Figure 3. Pleiotropic associations of PR, QRS, and QT loci

Electrocardiographic tracing delineating the PR, QRS, and QT intervals. PR and QRS intervals reflect myocardial depolarization and conduction time through the atria and down the atrioventricular node (PR) and throughout the ventricle (QRS), and are weakly positively correlated (r=0.09). The majority of loci that influence both PR and QRS (SCN5A, SCN10A, TBX5, CAV1/2), do so in a concordant fashion (i.e. variants that prolong PR also prolong QRS duration). The notable exception is a region on chromosome 12, where variants in the TBX5 locus have a concordant effect whereas those in nearby TBX3 have a discordant effect. By contrast, although QRS (ventricular depolarization) and QT (ventricular repolarization) are moderately positively correlated, the majority of loci (SCN5A, SCN10A, PRKCA, NOS1AP) that influence both phenotypes do so in a discordant fashion (i.e. variants that prolong QRS shorten the QT interval). The exception is the locus at PLN, where variants have a concordant effect.

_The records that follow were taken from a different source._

Lemma scan_one fuel pos stop tag value w a : data <> NULL -> cl_wire tag value = Some w -> 0 <= pos -> pos + zlen w <= stop <= SIZE_MAX ->
  bytes_of m (data +p pos) (zlen w) = w ->
  match step (view a) tag with
  | inl b => exists a', scan (S fuel) m data (Some f) body pos stop a = scan fuel m data (Some f) body (pos + zlen w) stop a' /\ view a' = b
  | inr r => exists x, scan (S fuel) m data (Some f) body pos stop a = Some (Returned x) /\ result x = r
  end.
Proof using Hdec DecodeLaws0 Hbody.
  intros Hd Hw Hp Hs Hb. pose proof (cl_wire_length _ _ _ Hw) as Hlen. cbn [scan]. rewrite (proj2 (Z.ltb_lt _ _)) by lia.
  destruct (read_element (data +p pos) (stop - pos) tag value w) as (el & -> & Htok & <-); [now destruct data|lia|done|lia|done|].
  rewrite is_ok_OK. cbn [negb cell]. specialize (Hbody a el pos Htok). destruct (body a el pos) as [a'|x]; rewrite Hbody.
  - exists a'. rewrite usize_small by lia. done.
  - exists x. done.
Qed.

Lemma scan_forest fo : forall fuel pos w a, forest_wire f fo = Some w -> (data = NULL -> w = []) -> 0 <= pos -> pos + zlen w <= SIZE_MAX ->
  bytes_of m (data +p pos) (zlen w) = w -> zlen w < Z.of_nat fuel ->
  scanned_as (fold_until step (view a) (heads fo)) (scan fuel m data (Some f) body pos (pos + zlen w) a).
Proof using Hdec DecodeLaws0 Hbody.
  assert (forall tag value w1 w2 rest, (forall fuel pos a, (data = NULL -> w2 = []) -> 0 <= pos -> pos + zlen w2 <= SIZE_MAX ->
      bytes_of m (data +p pos) (zlen w2) = w2 -> zlen w2 < Z.of_nat fuel ->
      scanned_as (fold_until step (view a) (heads rest)) (scan fuel m data (Some f) body pos (pos + zlen w2) a)) ->
    cl_wire tag value = Some w1 ->
    forall fuel pos a, (data = NULL -> w1 ++ w2 = []) -> 0 <= pos -> pos + zlen (w1 ++ w2) <= SIZE_MAX ->
      bytes_of m (data +p pos) (zlen (w1 ++ w2)) = w1 ++ w2 -> zlen (w1 ++ w2) < Z.of_nat fuel ->
      scanned_as (fold_until step (view a) (tag :: heads rest)) (scan fuel m data (Some f) body pos (pos + zlen (w1 ++ w2)) a)) as Hone.
  { intros tag value w1 w2 rest IH Hw1 fuel pos a Hd Hp Hs Hb Hf. pose proof (cl_wire_length _ _ _ Hw1) as Hlen. rewrite length_app in *.
    assert (data <> NULL) as Hnn by (intros Hn; apply Hd in Hn; destruct w1; [cbn in Hlen; lia|done]).
    rewrite Nat2Z.inj_add, bytes_of_app in Hb by lia. apply app_inj_1 in Hb as [Hb1 Hb2]; [|rewrite length_bytes_of; lia]. rewrite padd_padd in Hb2.
    destruct fuel as [|fuel]; [lia|].
    pose proof (scan_one fuel pos (pos + Z.of_nat (length w1 + length w2)) tag value w1 a Hnn Hw1 Hp ltac:(lia) Hb1) as Ho.
    cbn [fold_until]. destruct (step (view a) tag) as [b|r]; [|exact Ho]. destruct Ho as (a' & -> & <-).
    replace (pos + Z.of_nat (length w1 + length w2)) with (pos + zlen w1 + zlen w2) by lia.
    apply IH; try done; lia. }
  induction fo as [|tag value rest IH|tag kids _ rest IH]; intros fuel pos w a Hw Hd Hp Hs Hb Hf; cbn [forest_wire heads] in *.
  - injection Hw as <-. destruct fuel as [|fuel]; [cbn in Hf; lia|]. cbn. rewrite (proj2 (Z.ltb_ge _ _)) by lia. eauto.
  - destruct (cl_wire tag value) as [w1|] eqn:E1; [|done]. destruct (forest_wire f rest) as [w2|] eqn:E2; [|done]. injection Hw as <-.
    now apply (Hone tag value w1 w2 rest (fun fuel pos a => IH fuel pos w2 a eq_refl) E1).
  - destruct (forest_wire f kids) as [value|]; [|done]. destruct (cl_wire tag value) as [w1|] eqn:E1; [|done].
    destruct (forest_wire f rest) as [w2|] eqn:E2; [|done]. injection Hw as <-. now apply (Hone tag value w1 w2 rest (fun fuel pos a => IH fuel pos w2 a eq_refl) E1).
Qed.
End Body.
End Scans.

(** ** Rules by tag *)

Section Rules.
Context (m : mem) (t : tlv_structure_schema_t) (Hrules : zlen (rules_of t) = t.(ss_count))
  (Htags : Forall (fun r => 0 <= (rule_tag r).(t_size)) (rules_of t)).

Definition indexed (base : Z) (o : option (nat * tlv_structure_rule_t)) : option (Z * tlv_structure_rule_t) :=
  match o with Some (k, r) => Some (base + Z.of_nat k, r) | None => None end.

Lemma find_rule_list (P : tlv_structure_rule_t -> Prop) `{!forall r, Decision (P r)} (test : tlv_structure_rule_t -> bool) l : forall i,
  0 <= i -> drop (Z.to_nat i) (rules_of t) = l -> Forall (fun r => test r = bool_decide (P r)) l ->
  find_rule (length l) t test i = indexed i (list_find P l).
Proof using.
  induction l as [|r l IH]; intros i Hi Hd Hf; [done|]. apply list.Forall_cons_1 in Hf as [Hr Hf]. cbn [length find_rule list_find].
  assert (rule_at t i = r) as ->.
  { unfold rule_at. fold (rules_of t). rewrite nth_lookup. replace (Z.to_nat i) with (Z.to_nat i + 0)%nat by lia.
    now rewrite <- lookup_drop, Hd. }
  rewrite Hr. case_bool_decide as Hp; [rewrite decide_True by done; cbn; do 2 f_equal; lia|]. rewrite decide_False by done.
  rewrite (IH (i + 1)); [|lia| |done].
  - destruct (list_find P l) as [[k x]|]; [|done]. cbn. do 2 f_equal. lia.
  - replace (Z.to_nat (i + 1)) with (Z.to_nat i + 1)%nat by lia. rewrite <- drop_drop, Hd. done.
Qed.

Lemma same_tag_bytes r tag : r ∈ rules_of t -> 0 <= tag.(t_size) ->
  same_tag m (entry_of r).(se_tag) tag = bool_decide (describes m (tag_bytes m tag) r).
Proof using Htags.
  intros Hr Ht. rewrite list.Forall_forall in Htags. specialize (Htags r Hr). apply eq_bool_prop_intro. unfold same_tag, describes, rule_tag in *.
  rewrite bool_decide_spec, Is_true_true. now apply tag_equal_bytes.
Qed.

Lemma matching_rule_for tag : 0 <= tag.(t_size) -> matching_rule m t None tag = indexed 0 (rule_for m t (tag_bytes m tag)).
Proof using Hrules Htags.
  intros Ht. unfold matching_rule, rule_for. rewrite <- Hrules, Nat2Z.id. apply find_rule_list; [done|done|].
  apply list.Forall_forall. intros r Hr. cbn [andb]. now apply same_tag_bytes.
Qed.

Lemma matching_member id tag : 0 <= tag.(t_size) ->
  match matching_rule m t (Some id) tag with Some _ => member_of m t id (tag_bytes m tag) | None => ~ member_of m t id (tag_bytes m tag) end.
Proof using Hrules Htags.
  intros Ht. unfold matching_rule. rewrite <- Hrules, Nat2Z.id.
  rewrite (find_rule_list (describes_member m id (tag_bytes m tag))); [|done|done|].
  2: { apply list.Forall_forall. intros r Hr. unfold describes_member. rewrite (same_tag_bytes r tag Hr Ht). apply eq_bool_prop_intro.
       rewrite bool_decide_spec, Is_true_true, andb_true_iff, bool_decide_eq_true, Z.eqb_eq. done. }
  unfold member_of. destruct (list_find _ _) as [[k r]|] eqn:E; cbn [indexed].
  - apply list_find_Some in E as (Hk & Hp & _). apply list.Exists_exists. exists r. split; [now apply list_elem_of_lookup_2 in Hk|done].
  - apply list_find_None in E. apply Forall_Exists_neg. exact E.
Qed.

Figure 4. Expression and function of Scn10a in the murine heart

Panel A. Neonatal ventricular myocytes from Cntn2-EGFP BAC transgenic mice were FACS sorted and EGFP+ and EGFP- pools were analyzed by RT-PCR. Transcripts encoding EGFP, Cntn2 and Scn10a were highly enriched in the EGFP+ fraction. Quantitative RT-PCR demonstrated 25.7 fold enrichment of Scn10a/Na_v1.8. Panel B. Representative telemetric electrocardiographic recordings (lead II configuration) obtained 30 minutes after administration of vehicle alone (black tracing) or the Scn10a/Nav1.8 antagonist A-803467 (green tracing). The two tracings are aligned at the onset of the QRS wave and both PR interval and QRS interval prolongation were observed in drug-treated mice. Panel C. Representative intracardiac recordings showing HV intervals obtained prior to (Pre) and after (Post) administration of vehicle or A-803467. Significant HV prolongation was observed in drug-treated mice.